AVAILABLE DATA:
========
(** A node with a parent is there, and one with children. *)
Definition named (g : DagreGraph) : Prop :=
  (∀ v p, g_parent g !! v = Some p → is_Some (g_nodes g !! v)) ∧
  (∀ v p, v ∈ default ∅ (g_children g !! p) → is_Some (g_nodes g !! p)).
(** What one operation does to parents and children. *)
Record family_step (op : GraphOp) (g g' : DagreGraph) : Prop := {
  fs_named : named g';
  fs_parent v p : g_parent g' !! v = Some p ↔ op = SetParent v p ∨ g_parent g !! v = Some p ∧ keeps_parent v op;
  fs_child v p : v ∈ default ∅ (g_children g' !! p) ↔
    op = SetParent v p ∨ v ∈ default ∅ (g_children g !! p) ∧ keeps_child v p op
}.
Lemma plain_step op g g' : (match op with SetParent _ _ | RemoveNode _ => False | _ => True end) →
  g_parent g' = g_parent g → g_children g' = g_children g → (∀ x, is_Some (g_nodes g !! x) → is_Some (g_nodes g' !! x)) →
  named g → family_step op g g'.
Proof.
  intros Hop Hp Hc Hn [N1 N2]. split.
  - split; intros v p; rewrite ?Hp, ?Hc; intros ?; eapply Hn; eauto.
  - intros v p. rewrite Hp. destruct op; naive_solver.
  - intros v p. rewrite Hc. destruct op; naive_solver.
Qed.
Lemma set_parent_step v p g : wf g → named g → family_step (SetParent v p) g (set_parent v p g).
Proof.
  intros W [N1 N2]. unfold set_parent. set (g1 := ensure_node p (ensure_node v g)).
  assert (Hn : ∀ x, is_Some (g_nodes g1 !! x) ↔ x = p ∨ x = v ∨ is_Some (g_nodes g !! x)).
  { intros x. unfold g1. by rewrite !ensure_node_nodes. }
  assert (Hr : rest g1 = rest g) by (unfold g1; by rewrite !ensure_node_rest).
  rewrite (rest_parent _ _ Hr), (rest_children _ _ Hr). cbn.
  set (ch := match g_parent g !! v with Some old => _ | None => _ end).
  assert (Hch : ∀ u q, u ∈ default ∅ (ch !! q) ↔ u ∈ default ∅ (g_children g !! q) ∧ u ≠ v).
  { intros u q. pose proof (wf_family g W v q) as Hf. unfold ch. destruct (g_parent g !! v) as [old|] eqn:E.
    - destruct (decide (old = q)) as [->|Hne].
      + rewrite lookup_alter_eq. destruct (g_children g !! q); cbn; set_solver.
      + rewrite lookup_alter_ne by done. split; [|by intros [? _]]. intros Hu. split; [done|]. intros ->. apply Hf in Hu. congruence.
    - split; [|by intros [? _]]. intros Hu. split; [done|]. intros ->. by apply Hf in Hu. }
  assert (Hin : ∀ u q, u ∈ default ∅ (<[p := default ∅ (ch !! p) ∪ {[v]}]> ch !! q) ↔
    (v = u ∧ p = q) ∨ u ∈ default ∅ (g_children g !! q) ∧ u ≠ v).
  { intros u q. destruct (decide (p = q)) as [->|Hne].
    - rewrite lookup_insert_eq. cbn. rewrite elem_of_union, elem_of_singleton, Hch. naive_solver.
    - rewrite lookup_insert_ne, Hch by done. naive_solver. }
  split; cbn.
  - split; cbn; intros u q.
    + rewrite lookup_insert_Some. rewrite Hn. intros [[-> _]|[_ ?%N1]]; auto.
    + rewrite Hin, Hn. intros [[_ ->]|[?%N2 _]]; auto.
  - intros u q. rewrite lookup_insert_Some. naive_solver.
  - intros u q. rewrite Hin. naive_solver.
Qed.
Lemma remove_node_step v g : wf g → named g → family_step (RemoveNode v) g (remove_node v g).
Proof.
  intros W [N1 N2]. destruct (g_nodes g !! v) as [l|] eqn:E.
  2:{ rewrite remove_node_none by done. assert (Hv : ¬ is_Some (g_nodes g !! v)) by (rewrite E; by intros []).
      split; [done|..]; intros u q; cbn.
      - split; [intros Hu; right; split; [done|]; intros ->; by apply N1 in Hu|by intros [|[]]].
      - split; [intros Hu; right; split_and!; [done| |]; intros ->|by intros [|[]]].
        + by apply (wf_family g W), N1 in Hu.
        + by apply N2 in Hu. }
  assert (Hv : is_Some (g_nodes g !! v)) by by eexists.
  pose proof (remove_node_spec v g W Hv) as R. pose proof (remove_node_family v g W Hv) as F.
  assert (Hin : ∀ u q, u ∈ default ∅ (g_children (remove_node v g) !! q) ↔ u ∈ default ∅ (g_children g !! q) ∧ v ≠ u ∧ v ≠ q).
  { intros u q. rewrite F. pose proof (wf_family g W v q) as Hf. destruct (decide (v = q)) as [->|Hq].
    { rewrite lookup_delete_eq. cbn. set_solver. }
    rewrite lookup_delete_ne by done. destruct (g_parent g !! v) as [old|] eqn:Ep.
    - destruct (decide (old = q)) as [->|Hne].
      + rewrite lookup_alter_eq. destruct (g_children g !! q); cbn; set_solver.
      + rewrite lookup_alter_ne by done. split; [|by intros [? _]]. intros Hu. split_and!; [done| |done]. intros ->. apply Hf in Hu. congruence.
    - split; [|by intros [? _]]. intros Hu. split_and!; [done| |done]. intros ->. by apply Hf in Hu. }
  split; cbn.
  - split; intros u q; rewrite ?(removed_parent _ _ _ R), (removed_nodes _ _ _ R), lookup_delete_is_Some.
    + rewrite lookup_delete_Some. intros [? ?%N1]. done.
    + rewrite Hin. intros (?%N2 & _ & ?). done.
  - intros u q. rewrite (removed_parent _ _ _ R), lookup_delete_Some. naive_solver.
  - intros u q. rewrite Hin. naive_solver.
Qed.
========
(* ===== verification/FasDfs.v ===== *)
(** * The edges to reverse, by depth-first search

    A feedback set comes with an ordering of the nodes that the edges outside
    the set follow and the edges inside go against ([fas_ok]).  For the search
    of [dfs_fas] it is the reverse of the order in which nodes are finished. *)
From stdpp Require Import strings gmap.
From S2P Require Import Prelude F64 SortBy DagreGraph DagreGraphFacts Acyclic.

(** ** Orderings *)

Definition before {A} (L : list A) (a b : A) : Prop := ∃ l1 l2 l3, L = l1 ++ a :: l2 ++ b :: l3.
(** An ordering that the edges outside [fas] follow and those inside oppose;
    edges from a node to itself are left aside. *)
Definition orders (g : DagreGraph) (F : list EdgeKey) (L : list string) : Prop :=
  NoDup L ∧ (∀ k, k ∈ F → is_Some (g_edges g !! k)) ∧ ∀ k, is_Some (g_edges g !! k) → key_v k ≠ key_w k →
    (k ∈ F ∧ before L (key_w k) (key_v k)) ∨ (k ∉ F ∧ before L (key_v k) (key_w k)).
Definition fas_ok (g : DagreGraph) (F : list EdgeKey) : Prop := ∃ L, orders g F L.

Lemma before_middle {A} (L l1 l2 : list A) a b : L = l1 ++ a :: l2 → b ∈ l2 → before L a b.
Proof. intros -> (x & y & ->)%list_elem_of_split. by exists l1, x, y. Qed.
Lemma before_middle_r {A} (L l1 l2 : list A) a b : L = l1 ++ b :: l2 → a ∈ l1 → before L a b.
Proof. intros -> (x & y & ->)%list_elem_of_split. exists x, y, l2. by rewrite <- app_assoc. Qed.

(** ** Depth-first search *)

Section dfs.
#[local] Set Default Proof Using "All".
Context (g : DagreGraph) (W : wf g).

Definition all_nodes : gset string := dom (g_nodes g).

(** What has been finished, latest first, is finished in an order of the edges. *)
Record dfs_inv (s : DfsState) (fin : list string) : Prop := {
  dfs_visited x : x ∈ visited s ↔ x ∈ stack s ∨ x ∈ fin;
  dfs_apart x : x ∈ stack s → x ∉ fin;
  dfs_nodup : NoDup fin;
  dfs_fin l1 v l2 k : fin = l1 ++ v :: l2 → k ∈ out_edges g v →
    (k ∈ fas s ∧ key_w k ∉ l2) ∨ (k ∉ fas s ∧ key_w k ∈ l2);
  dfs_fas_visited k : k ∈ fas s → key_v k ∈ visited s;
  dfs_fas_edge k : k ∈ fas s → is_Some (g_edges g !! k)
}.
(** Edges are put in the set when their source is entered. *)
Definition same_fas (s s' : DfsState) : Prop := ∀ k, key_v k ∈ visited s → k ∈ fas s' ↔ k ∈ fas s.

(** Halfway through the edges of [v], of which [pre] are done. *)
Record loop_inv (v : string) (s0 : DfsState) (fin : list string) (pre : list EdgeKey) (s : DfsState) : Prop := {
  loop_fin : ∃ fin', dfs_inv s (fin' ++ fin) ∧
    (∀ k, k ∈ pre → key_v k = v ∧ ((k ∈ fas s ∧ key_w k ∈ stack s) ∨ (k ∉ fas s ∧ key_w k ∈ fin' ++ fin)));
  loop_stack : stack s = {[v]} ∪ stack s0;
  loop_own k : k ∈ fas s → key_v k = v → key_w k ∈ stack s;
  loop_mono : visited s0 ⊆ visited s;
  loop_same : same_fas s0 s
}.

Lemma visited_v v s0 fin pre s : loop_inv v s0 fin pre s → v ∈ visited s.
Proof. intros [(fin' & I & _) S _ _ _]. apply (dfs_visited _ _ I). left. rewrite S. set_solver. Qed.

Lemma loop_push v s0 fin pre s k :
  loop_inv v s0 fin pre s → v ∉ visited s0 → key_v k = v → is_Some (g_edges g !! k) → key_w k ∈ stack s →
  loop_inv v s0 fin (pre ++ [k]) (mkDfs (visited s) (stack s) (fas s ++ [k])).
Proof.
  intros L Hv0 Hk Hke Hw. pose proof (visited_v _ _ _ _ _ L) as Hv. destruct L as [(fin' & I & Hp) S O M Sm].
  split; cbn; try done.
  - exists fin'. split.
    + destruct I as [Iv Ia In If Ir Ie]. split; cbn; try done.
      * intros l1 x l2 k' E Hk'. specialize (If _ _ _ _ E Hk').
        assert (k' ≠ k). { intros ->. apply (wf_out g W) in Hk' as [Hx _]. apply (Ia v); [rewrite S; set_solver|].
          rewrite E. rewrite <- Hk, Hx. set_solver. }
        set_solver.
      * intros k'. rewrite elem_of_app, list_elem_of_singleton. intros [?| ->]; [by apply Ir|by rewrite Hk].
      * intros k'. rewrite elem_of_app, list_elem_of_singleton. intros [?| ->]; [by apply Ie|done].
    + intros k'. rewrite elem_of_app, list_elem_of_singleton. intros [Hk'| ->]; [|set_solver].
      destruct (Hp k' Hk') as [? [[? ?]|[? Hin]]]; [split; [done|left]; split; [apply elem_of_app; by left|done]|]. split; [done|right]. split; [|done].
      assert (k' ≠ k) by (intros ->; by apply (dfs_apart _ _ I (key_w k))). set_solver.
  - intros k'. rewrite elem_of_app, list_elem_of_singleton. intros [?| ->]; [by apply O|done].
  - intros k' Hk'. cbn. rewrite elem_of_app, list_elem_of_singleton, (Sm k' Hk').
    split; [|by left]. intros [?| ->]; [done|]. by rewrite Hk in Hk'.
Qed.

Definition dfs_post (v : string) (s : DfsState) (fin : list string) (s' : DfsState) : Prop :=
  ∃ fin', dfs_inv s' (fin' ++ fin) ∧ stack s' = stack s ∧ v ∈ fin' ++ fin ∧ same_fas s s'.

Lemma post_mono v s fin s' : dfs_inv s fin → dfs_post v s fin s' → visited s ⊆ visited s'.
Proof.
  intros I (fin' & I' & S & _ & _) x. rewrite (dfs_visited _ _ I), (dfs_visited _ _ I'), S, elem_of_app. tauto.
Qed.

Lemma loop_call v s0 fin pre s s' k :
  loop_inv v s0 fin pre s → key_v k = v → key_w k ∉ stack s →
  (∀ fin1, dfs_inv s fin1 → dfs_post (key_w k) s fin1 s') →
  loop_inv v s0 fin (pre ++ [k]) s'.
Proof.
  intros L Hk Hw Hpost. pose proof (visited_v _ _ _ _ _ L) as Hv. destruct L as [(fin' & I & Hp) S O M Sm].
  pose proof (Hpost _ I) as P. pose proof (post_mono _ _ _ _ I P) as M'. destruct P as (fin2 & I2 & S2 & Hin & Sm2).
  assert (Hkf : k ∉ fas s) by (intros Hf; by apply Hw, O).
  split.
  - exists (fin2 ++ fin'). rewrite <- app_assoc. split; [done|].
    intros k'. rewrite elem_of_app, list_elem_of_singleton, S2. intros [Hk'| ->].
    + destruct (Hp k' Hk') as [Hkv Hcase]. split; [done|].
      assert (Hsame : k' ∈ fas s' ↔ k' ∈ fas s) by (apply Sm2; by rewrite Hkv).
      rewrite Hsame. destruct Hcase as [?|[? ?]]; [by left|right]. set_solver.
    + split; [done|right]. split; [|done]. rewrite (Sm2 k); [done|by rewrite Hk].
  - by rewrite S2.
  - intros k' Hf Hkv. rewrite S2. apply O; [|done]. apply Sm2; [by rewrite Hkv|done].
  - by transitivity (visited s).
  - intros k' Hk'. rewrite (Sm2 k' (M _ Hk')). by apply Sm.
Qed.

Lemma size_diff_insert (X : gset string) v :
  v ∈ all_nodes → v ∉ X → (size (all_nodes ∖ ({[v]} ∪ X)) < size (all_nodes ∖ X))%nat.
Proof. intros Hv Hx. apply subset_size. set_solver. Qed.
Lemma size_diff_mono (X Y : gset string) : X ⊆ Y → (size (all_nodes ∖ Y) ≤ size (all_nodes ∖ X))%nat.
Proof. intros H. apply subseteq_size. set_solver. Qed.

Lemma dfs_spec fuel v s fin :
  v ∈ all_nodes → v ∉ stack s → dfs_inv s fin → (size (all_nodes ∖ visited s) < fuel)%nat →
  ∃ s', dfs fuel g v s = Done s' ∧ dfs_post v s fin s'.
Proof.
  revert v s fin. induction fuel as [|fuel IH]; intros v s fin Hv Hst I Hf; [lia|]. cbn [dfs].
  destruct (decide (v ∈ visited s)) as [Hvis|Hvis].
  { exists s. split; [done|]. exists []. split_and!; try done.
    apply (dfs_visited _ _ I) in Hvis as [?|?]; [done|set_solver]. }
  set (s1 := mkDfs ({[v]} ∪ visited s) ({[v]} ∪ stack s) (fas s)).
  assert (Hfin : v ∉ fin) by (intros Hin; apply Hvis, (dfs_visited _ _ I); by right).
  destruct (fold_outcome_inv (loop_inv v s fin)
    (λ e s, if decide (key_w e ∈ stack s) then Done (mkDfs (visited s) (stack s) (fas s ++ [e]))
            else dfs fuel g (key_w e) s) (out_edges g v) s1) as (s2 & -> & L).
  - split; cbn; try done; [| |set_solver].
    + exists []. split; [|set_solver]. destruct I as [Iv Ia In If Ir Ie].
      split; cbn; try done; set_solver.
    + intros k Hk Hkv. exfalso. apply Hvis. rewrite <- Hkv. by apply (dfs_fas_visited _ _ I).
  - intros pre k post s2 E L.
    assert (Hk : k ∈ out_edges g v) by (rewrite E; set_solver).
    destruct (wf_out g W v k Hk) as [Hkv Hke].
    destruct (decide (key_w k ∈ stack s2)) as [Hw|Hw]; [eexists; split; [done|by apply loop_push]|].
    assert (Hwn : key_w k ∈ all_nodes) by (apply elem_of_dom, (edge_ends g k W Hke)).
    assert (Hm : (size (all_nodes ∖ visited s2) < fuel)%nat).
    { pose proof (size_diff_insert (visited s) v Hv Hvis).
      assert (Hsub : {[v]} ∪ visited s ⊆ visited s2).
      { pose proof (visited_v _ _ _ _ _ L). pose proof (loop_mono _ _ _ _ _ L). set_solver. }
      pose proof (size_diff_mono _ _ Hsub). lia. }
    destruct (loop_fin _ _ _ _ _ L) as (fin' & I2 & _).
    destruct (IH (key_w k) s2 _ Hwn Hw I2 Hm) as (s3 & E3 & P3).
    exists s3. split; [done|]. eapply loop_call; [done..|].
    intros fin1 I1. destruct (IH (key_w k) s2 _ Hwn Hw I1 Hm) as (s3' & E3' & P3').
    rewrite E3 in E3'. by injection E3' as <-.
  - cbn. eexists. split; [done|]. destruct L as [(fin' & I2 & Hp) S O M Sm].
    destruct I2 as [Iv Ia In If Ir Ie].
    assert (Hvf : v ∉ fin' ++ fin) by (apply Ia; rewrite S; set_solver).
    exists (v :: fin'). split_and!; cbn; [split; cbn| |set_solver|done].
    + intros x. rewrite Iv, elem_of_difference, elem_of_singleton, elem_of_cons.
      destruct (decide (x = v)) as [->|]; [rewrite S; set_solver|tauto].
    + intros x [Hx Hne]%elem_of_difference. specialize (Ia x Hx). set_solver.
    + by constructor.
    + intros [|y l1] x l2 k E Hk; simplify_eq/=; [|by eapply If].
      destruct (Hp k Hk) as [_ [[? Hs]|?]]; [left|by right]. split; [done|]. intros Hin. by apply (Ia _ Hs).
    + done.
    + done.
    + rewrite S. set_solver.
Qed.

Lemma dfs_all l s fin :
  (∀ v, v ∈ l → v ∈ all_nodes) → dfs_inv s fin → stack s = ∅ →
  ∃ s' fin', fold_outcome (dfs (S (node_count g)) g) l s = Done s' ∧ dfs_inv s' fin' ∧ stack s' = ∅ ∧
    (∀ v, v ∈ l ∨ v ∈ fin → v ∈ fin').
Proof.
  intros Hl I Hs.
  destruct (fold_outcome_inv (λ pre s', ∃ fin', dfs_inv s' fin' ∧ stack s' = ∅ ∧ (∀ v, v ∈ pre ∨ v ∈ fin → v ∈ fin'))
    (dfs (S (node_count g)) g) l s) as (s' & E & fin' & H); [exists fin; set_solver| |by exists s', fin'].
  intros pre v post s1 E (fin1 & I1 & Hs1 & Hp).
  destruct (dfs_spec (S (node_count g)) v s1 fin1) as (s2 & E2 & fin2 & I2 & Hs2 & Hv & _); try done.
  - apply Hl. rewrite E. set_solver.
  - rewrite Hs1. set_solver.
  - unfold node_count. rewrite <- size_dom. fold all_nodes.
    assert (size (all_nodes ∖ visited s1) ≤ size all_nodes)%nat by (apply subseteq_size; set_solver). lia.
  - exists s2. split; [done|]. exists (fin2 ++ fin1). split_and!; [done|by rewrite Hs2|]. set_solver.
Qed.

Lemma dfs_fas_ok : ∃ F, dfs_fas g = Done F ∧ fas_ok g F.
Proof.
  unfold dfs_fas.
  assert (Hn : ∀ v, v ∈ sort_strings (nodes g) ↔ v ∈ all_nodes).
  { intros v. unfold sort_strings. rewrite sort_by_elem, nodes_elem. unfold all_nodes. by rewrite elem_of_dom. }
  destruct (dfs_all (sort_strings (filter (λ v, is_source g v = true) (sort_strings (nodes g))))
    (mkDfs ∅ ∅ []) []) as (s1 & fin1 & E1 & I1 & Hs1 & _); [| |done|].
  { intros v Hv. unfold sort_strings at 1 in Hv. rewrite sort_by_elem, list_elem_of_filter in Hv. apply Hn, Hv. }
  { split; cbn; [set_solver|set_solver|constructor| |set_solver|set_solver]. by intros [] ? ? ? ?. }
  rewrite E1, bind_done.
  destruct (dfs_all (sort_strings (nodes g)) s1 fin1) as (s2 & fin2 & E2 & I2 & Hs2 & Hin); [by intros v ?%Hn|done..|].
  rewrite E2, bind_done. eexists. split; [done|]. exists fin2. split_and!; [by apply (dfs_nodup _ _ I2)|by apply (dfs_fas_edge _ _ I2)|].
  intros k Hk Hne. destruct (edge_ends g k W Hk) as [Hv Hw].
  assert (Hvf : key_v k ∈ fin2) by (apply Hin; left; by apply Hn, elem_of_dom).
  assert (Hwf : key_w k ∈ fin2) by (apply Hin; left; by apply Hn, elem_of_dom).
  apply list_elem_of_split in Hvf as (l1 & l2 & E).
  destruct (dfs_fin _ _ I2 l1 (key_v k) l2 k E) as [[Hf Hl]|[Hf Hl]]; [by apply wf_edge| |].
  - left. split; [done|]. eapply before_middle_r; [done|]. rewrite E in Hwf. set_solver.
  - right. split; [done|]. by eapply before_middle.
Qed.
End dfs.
========
AIM OF THE TASK: Print the lines above from the one with "Lemma visited_v v" through the one with "loop_inv v s0 fin pre s → v ∉", both included, exactly as written and nothing more.

SOLUTION FOR THIS PROBLEM:
Lemma visited_v v s0 fin pre s : loop_inv v s0 fin pre s → v ∈ visited s.
Proof. intros [(fin' & I & _) S _ _ _]. apply (dfs_visited _ _ I). left. rewrite S. set_solver. Qed.

Lemma loop_push v s0 fin pre s k :
  loop_inv v s0 fin pre s → v ∉ visited s0 → key_v k = v → is_Some (g_edges g !! k) → key_w k ∈ stack s →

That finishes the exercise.